Dehaene (2011). Small heads for big calculations.” – Article summary

People do not have innate mechanisms for complex calculations (e.g. math). However, children typically do spontaneously come up with some form of counting without being explicitly taught. It may be that counting knowledge is innate but it is also possible that this develops through imitation and that children, while being able to count, do not know the meaning of these numbers.

At three and a half years of age, children know that the order in which one recites numerals is crucial. Young children are able to point out subtle counting errors (e.g. count something twice) and by four years of age, children have mastered the basics of how to count. Children do not know the meaning of counting until the end of their fourth year.

Children tend to come up with calculation algorithms without explicit instruction (e.g. adding numbers up using their fingers). Children initially have big difficulties in counting without their fingers and may explicitly state their process (i.e. name what they are doing), though this requires a lot of effort and concentration. The minimum strategy refers to starting an addition equation with the larger quantity and count a number of times equal to the smaller of the two numbers (e.g. 4 + 2 = four, five, six, six!). This strategy underlies most of children’s calculations before the onset of formal schooling. Children develop an intuitive understanding of commutativity (i.e. a+b=b+a) without any formal schooling. Between the ages of 4 and 7, children exhibit an intuitive understanding of what calculations mean and how they should best be selected.

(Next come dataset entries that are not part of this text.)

Lemma uint8View_bytes pcm : Forall is_byte (uint8ViewOfInt16 pcm).
Proof.
  unfold uint8ViewOfInt16. induction pcm as [| s rest IH]; simpl.
  - constructor.
  - pose proof (int16Bytes_bytes s) as H. unfold int16Bytes in H.
    inversion_clear H as [| ? ? H1 H']. inversion_clear H' as [| ? ? H2 _].
    constructor; [exact H1 | constructor; [exact H2 | exact IH]].
Qed.

Lemma uint8View_length pcm :
  length (uint8ViewOfInt16 pcm) = (2 * length pcm)%nat.
Proof.
  unfold uint8ViewOfInt16. induction pcm as [| s rest IH]; simpl; lia.
Qed.

(** The binary string handed to [btoa] holds the bytes of the samples. *)
Lemma binary_of_pcm pcm :
  encodePCMToBase64 pcm = btoa (fromCharCode (uint8ViewOfInt16 pcm)).
Proof.
  unfold encodePCMToBase64. cbv zeta. f_equal.
  change EmptyString with (string_of_list_ascii []).
  rewrite binaryLoop_all by lia. reflexivity.
Qed.

Lemma nth_after_prefix (pre post : list Z) (a b : Z) :
  nth (length pre) (pre ++ a :: b :: post) 0%Z = a /\
  nth (length pre + 1) (pre ++ a :: b :: post) 0%Z = b.
Proof. induction pre as [| x pre IH]; simpl; auto. Qed.

(** Reading back, low byte first, the two bytes of a 16-bit sample. *)
Lemma getInt16LE_int16Bytes pre s post :
  in_int16 s ->
  getInt16LE (pre ++ int16Bytes s ++ post) (length pre) = Some s.
Proof.
  unfold in_int16, getInt16LE, int16Bytes. intros Hs. simpl app.
  destruct (nth_after_prefix pre post (s mod 256) ((s / 256) mod 256))
    as [E1 E2].
  rewrite E1, E2.
  destruct (Nat.leb_spec (length pre + 2)
              (length (pre ++ s mod 256 :: (s / 256) mod 256 :: post))%Z)
    as [_ | Hlen].
  - f_equal.
    destruct (Z.leb_spec 32768 (s mod 256 + 256 * ((s / 256) mod 256)));
      Z.to_euclidean_division_equations; lia.
  - rewrite length_app in Hlen. simpl in Hlen. lia.
Qed.
(** [n] registries constructed one after the other, as static
    initialisation does for the types declared with ECS_DEFINE_TYPE: their
    indices, first the first constructed, and the counter after. *)
Fixpoint TypeRegistry_construct_n (n : nat) (nextIndex : N) : list N * N :=
  match n with
  | O => ([], nextIndex)
  | S n' =>
      let '(index, nextIndex) := TypeRegistry_construct nextIndex in
      let '(indices, nextIndex) := TypeRegistry_construct_n n' nextIndex in
      (index :: indices, nextIndex)
  end.

(** ** Systems, tick and the destructor *)

Section Systems.
Context {Value Data : Type}.

(** The calls the World makes into [EntitySystem] objects, oldest first.
    [configure], [unconfigure] and [tick] are code of the host and are
    recorded as calls. [Data] is ECS_TICK_TYPE. *)
Inductive SystemCall : Type :=
| Configured (system : ptr)
| Unconfigured (system : ptr)
| Ticked (system : ptr) (data : Data).

(** The World with the member left out of [World]: the [systems] vector,
    and the log of the calls into the systems. *)
Record SystemWorld : Type := mkSystemWorld {
  world : @World Value;
  systems : list ptr;
  systemCalls : list SystemCall
}.

(** [World::registerSystem] *)
Definition registerSystem (system : ptr) (sw : SystemWorld) : SystemWorld :=
  {| world := world sw;
     systems := systems sw ++ [system];
     systemCalls := systemCalls sw ++ [Configured system] |}.

(** [World::unregisterSystem] *)
Definition unregisterSystem (system : ptr) (sw : SystemWorld) : SystemWorld :=
  {| world := world sw;
     systems := erase_remove system (systems sw);
     systemCalls := systemCalls sw ++ [Unconfigured system] |}.

(** [World::tick(data)], with ECS_TICK_NO_CLEANUP not defined: [cleanup()]
    and then [tick] of every system. *)
Definition tick (data : Data) (sw : SystemWorld) : option SystemWorld :=
  '(w, _) ← cleanup (world sw);
  Some {| world := w;
          systems := systems sw;
          systemCalls := systemCalls sw ++ ((λ system, Ticked system data) <$> systems sw) |}.



End Systems.

(** ** Calls of the interface, with those of Entity *)

Section Calls.
Context {Value : Type}.

(** A call of [step], or a call of [Entity::remove] or [Entity::removeAll]
    that goes through. *)
Inductive call : @World Value → @World Value → Prop :=
| call_step w w' :
    step w w' →
    call w w'
| call_remove ent T w w' removed :
    remove ent T w = Some (w', removed) →
    call w w'
| call_removeAll ent w w' :
    Entity_removeAll ent w = Some w' →
    call w w'.

End Calls.

(** ** Nothing allocated is lost *)

Section NoLeak.
Context {Value : Type}.

(** Every live entity is in the entity vector. *)
Definition entities_listed (w : @World Value) : Prop :=
  ∀ ent, is_Some (deref w ent) → ent ∈ entities w.

(** Every live container holds a component of a live entity. *)
Definition containers_held (w : @World Value) : Prop :=
  ∀ container, is_Some (containerStore w !! container) →
    ∃ ent e T, deref w ent = Some e ∧ components e !! T = Some container.

End NoLeak.

(** ** More sample Worlds *)

(** Entity 2 of [demo_world], pending destroy. *)
Definition demo_entity_2 : Entity :=
  {| components := ∅; id := 2; bPendingDestroy := true |}.

(** Three entities and nothing else. *)
Definition demo_world_created : @World nat := (create_n 3 newWorld).1.

(** [demo_world] after [remove<UserType 1>] on entity 3. *)
Definition demo_world_removed : @World nat :=
  default demo_world (fst <$> remove 3 (UserType 1) demo_world).

(** [demo_world] with systems 11 and 12 registered. *)
Definition demo_system_world : @SystemWorld nat nat :=
  registerSystem 12 (registerSystem 11 (mkSystemWorld demo_world [] [])).

(** Iterators over [demo_world]: at its first entity, at its end, and
    constructed past its end. *)
Definition demo_begin : Internal.Iterator := Internal.construct demo_world 0 false false.
Definition demo_end : Internal.Iterator := Internal.construct demo_world 3 true false.
Definition demo_past : Internal.Iterator := Internal.construct demo_world 5 false true.

(** * Properties *)

Section Properties.
Context {Value : Type}.
Implicit Types (w : @World Value) (event : @Event Value) (e : Entity).
Implicit Types (ent subscriber : ptr) (T : CppType).

(** ** Allocation *)

Lemma foldr_max_ge (l : list N) (k : N) : k ∈ l → k ≤ foldr N.max 0 l.
Proof.
  induction l as [|x l IH]; intros Hin.
  - by apply elem_of_nil in Hin.
  - apply elem_of_cons in Hin as [->|Hin]; simpl; [lia|].
    specialize (IH Hin). lia.
Qed.

Lemma allocate_fresh {A : Type} (store : gmap ptr A) : store !! allocate store = None.
Proof.
  destruct (store !! allocate store) as [x|] eqn:E; [|done].
  apply elem_of_map_to_list in E.
  assert (allocate store ∈ (map_to_list store).*1) as Hin.
  { apply list_elem_of_fmap. by exists (allocate store, x). }
  apply foldr_max_ge in Hin. unfold allocate in Hin at 1. lia.
Qed.

Lemma allocate_not_null {A : Type} (store : gmap ptr A) : allocate store ≠ nullptr.
Proof. unfold allocate, nullptr. lia. Qed.

(** ** Events *)

Lemma foldl_observe_received event (subList : list ptr) w :
  foldl (λ w base, observe (Received base event) w) w subList
  = {| entityStore := entityStore w; containerStore := containerStore w;
       entities := entities w; subscribers := subscribers w;
       lastEntityId := lastEntityId w;
       trace := trace w ++ ((λ s, Received s event) <$> subList) |}.
Proof.
  revert w. induction subList as [|s l IH]; intros w; simpl.
  - rewrite app_nil_r. by destruct w.
  - rewrite IH. simpl. by rewrite <- app_assoc.
Qed.

Lemma emit_eq event w :
  emit event w
  = {| entityStore := entityStore w; containerStore := containerStore w;
       entities := entities w; subscribers := subscribers w;
       lastEntityId := lastEntityId w;
       trace := trace w ++ Emitted event
                  :: ((λ s, Received s event) <$> subscribers_of w (eventType event)) |}.
Proof.
  unfold emit, subscribers_of. simpl.
  destruct (subscribers w !! getTypeIndex (eventType event)) as [subList|]; simpl.
  - rewrite foldl_observe_received. simpl. by rewrite <- app_assoc.
  - reflexivity.
Qed.

Lemma emitted_app (tr1 tr2 : list (@Observation Value)) :
  emitted (tr1 ++ tr2) = emitted tr1 ++ emitted tr2.
Proof. unfold emitted. apply omap_app. Qed.

Lemma received_app (tr1 tr2 : list (@Observation Value)) :
  received (tr1 ++ tr2) = received tr1 ++ received tr2.
Proof. unfold received. apply omap_app. Qed.

Lemma emitted_Received event (l : list ptr) :
  emitted ((λ s, Received s event) <$> l) = [].
Proof. induction l as [|s l IH]; [done|]. simpl. exact IH. Qed.

Lemma received_Received event (l : list ptr) :
  received ((λ s, Received s event) <$> l) = (λ s, (s, event)) <$> l.
Proof. induction l as [|s l IH]; [done|]. simpl. f_equal. exact IH. Qed.

Lemma emit_emitted event w :
  emitted (trace (emit event w)) = emitted (trace w) ++ [event].
Proof.
  rewrite emit_eq. simpl. rewrite emitted_app. f_equal.
  change (emitted (Emitted event :: ?l)) with (event :: emitted l).
  by rewrite emitted_Received.
Qed.

Lemma emit_received event w :
  received (trace (emit event w))
  = received (trace w) ++ ((λ s, (s, event)) <$> subscribers_of w (eventType event)).
Proof.
  rewrite emit_eq. simpl. rewrite received_app. f_equal.
  change (received (Emitted event :: ?l)) with (received l).
  by rewrite received_Received.
Qed.

Lemma subscribers_of_subscribe T subscriber w :
  subscribers_of (subscribe T subscriber w) T = subscribers_of w T ++ [subscriber].
Proof.
  unfold subscribers_of, subscribe.
  destruct (subscribers w !! getTypeIndex T) as [l|] eqn:E; simpl;
    by rewrite lookup_insert_eq.
Qed.

Lemma subscribers_of_subscribe_ne T U subscriber w :
  T ≠ U → subscribers_of (subscribe T subscriber w) U = subscribers_of w U.
Proof.
  intros Hne. unfold subscribers_of, subscribe, getTypeIndex.
  destruct (subscribers w !! T) as [l|] eqn:E; simpl;
    by rewrite lookup_insert_ne.
Qed.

Young adults rarely solve addition and multiplication problems by counting but retrieve results from a memorized table. Accessing this table takes longer as the operands get larger. This may be due to the accuracy of mental representations dropping with number size (1), order of acquisition influencing memory (2) and the amount of drilling (i.e. less training with larger number sizes because they are less common) (3). This means that memory plays a central role in adult mental arithmetic.

The multiplication table is more difficult to retain in memory because arithmetic factors are not arbitrary and independent of each other. Human memory is associative (i.e. it links events with each other). This permits the reconstruction of memories on the basis of fragmented information. It allows one to remember a lot with only a small piece of information (1), it allows one to take advantage of analogies (2) and it allows one to apply knowledge acquired under other circumstances to a novel situation (3). However, associative memory is a weakness when knowledge must be kept from interfering with each other. This means that when one wants to remember the answer to 7x5, all the associated arithmetic functions (e.g. 7x6) are also activated, making it more difficult to remember.

The automatization of arithmetic memory (e.g. seeing two numbers and automatically adding them up) starts at age seven. It is possible that children eventually do learn (part of) the arithmetic table through recording it in verbal memory. Calculation becomes tied to the language in which it is learned at school because arithmetic tables are learned verbatim. Reading errors do not occur after multiplication but during it. In parallel to calculating the exact result, the brain also calculates an estimate of its size. To calculate fast, the brain is forced to ignore the meaning of the computations it performs.

Children’s subtraction algorithms have some systematic errors (i.e. bugs). This is because textbooks do not cover all forms of subtraction and the child needs to come to one’s own conclusions following the teacher’s behaviour and the examples.

Allowing children to use calculators rather than having to memorize the arithmetic table may allow them to concentrate on meaning and sharpen their natural sense of approximation. It may help children adore numbers rather than despise them. However, there are alternatives for calculators and children do need to memorize basic arithmetic (e.g. 2x3 = 6). The goal of math curricula should be to improve children’s fluency in arithmetic and not perpetuate a ritual (i.e. memorize the arithmetic table).

It is possible that many adults do not really understand when to apply mathematics knowledge appropriately. They do not have a deep understanding of arithmetic principles yet they are able to compute. Innumeracy refers to people without such a deep understanding and this puts one at risk to draw conclusions based on a reasoning that seems mathematical but is only so in appearance (e.g. two tubs of 35 degree water makes one tub of 70 degree water; base rate fallacy). Errors as a result of innumeracy occur because people jump to conclusions without considering the relevance of the computations they perform.

Arithmetic makes use of the prefrontal cortex and this develops until adulthood, putting adolescents (and children) at risk of arithmetical impulsiveness. Innumeracy may result from the difficulty of controlling the activation of arithmetic schemas distributed in multiple cerebral areas. Arithmetic makes use of a lot of brain networks and is controlled by the prefrontal cortex and as this is not fully developed, people show arithmetic impulsiveness. Schooling plays a crucial role in battling innumeracy because it helps children draw links between the mechanics of calculation and its meaning.

Schools often ignore and do away with one’s precocious math abilities (e.g. finger counting) and this can have a negative effect on their subsequent opinion of mathematics. It gives the idea that it is detached from intuition and ruled by arbitrariness. The insistence on mechanical computation at the expense of meaning is detrimental for interesting children in mathematics. Intuition needs to be encouraged. Mathematical knowledge should be grounded on concrete situations rather than on abstract concepts.